The politically incompetent late Francis Ona was nowhere to
be seen or heard in this anarchy created under his name. BRA’s ill treatment of
innocent Bougainvilleans was executed under the ‘standing orders’ of Francis
Ona as I was hearing. But this was a lie since I heard later that Francis Ona
was not aware of any so call ‘standing orders’ and he was not responsible for
the suffering endured by Bougainvilleans.
But it was said that ‘who ever that cause harm to a fellow
Bougainvillean was responsible to it’ for our fight, was solely aimed at our
foe, the Papua New Guineans.
But, that’s it. The BRA was a name posed externally as a
body with a central command fighting for Bougainville freedom when in fact, it
was tag that hosted dozens of independent individuals or bands of men who
operated at own will across Bougainville.
To many of these BRA men, then, Buka was a strange place
with beautiful women and unarmed men. So, with their new-found privileges they
frequented Buka in new ex-BCL or robbed vehicles exploiting women and terrorizing
the peace in this part of Bougainville and this lead to the Buka leaders like
Sam Tulo, to re-invite the PNG government into Buka in 1990 and the creation of
the Buka Liberation Force (BLF) that fought on behave of the PNGDF that had
mostly coward soldiers trained by Australia (BLF men claims) after an agreement
signed in the New Ireland province of PNG.
The BRA response to this was: ‘The Bukas have sold off our
island to foreigners’ instead of admitting that it was they who were dividing
the people of Bougainville with their irresponsibility and recklessness based
on their lack of political know-how (Joseph Kabui was politically capable then,
but the ruler then was the barrel of the gun and Francis Ona) .

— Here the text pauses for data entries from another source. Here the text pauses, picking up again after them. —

(** * ABFRL backend: checkout service and simulated payment gateway

    A shallow embedding of [backend/payment_gateway.py] and
    [backend/checkout_service.py].

    - Python [float] is IEEE-754 binary64: it is modelled by Rocq's primitive
      floats, whose operations are the same correctly rounded ones.
    - Python [int] is [Z]; [str] is [string], read as ASCII text.
    - A [dict] is a [gmap]; a table queried by primary key is a [gmap Z _],
      a table that is iterated is a [list] in iteration order.
    - The SQLAlchemy session is a pair of stores: the committed one and the
      working one that queries and attribute writes go through; [commit]
      copies the working store over the committed one, [rollback] the
      reverse.
    - [random], [uuid] and [datetime.now] are read from an environment
      record, so every run of the code is the model at some environment. *)

From Stdlib Require Import ZArith String Ascii List Bool Lia.
From Stdlib Require Import Uint63 PrimFloat SpecFloat FloatOps FloatAxioms DecimalString.
From stdpp Require Import gmap strings.

#[local] Set Warnings "-inexact-float".
#[local] Open Scope Z_scope.

(** ** Python primitives used by the two modules *)

Module Py.

(** [int -> float] conversion.  The integers converted here are column
    values (a 32-bit quantity, the hundredths of a [DECIMAL(10, 2)]), far
    below [2^53], where the conversion is exact. *)
Definition float_of_Z (z : Z) : float :=
  if (z <? 0)%Z
  then PrimFloat.opp (PrimFloat.of_uint63 (Uint63.of_Z (- z)))
  else PrimFloat.of_uint63 (Uint63.of_Z z).

(** [float(d)] for a [Decimal] with two places, held as its number of
    hundredths: the double nearest to [cents / 100]. *)
Definition float_of_decimal2 (cents : Z) : float :=
  PrimFloat.div (float_of_Z cents) (float_of_Z 100).

(** [int(x)] on a float: truncation toward zero; [inl] carries the text of
    the [OverflowError] (infinities) or [ValueError] (NaN) Python raises. *)
Definition int_of_float (x : float) : string + Z :=
  match Prim2SF x with
  | S754_zero _ => inr 0
  | S754_infinity _ => inl "cannot convert float infinity to integer"%string
  | S754_nan => inl "cannot convert float NaN to integer"%string
  | S754_finite s m e =>
      let a := if (0 <=? e)%Z then Z.pos m * 2 ^ e else Z.pos m / 2 ^ (- e) in
      inr (if s then - a else a)
  end.

(** The integer nearest to [num / den], ties to even ([0 < den]). *)
Definition round_half_even (num den : Z) : Z :=
  let q := num / den in
  let r := num mod den in
  match (2 * r ?= den)%Z with
  | Lt => q
  | Gt => q + 1
  | Eq => if Z.even q then q else q + 1
  end.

In South Bougainville, Siwai District, responded to this
BRA-BIG insanity through its creative leader, the late Anthony Anugu and few
others. They created the South Bougainville Interim Authority (SBIA) to the
shock of the sick BRA and BIG to try and provide services to the people who now
had no leader to guide them.
But, the kind and valuable leaders were betrayed by Siwai
BRA lunatics and killed in early 1992 in Panguna.
Thus, today it is the BRA that ought to re-evaluate its irresponsibility
of the past and lead Bougainville in the right direction instead of sitting
down and waiting for miracles and creating fear in the hearts and minds of my people
on Bougainville.
Your history is foreign to me ... will have to study more ... your writings show a strong element of belonging and fighting for what is rightfully yours ... my people never belong, no matter in what country we roam ... but we are a proud people nontheless .., so are you ... blessed be ... Love, cat. (thanks for visiting my blog, L ...
ReplyDeleteYou're welcome.
ReplyDeleteBro, you hit the nail on its head in the last paragraph...I totally agree with your words quoted, "Thus, today it is the BRA that ought to re-evaluate its irresponsibility of the past and lead Bougainville in the right direction instead of sitting down and waiting for miracles and creating fear in the hearts and minds of my people on Bougainville."
ReplyDeleteThat is what we should be doing today; realize our failures and start to amend our ways if we truly want independence.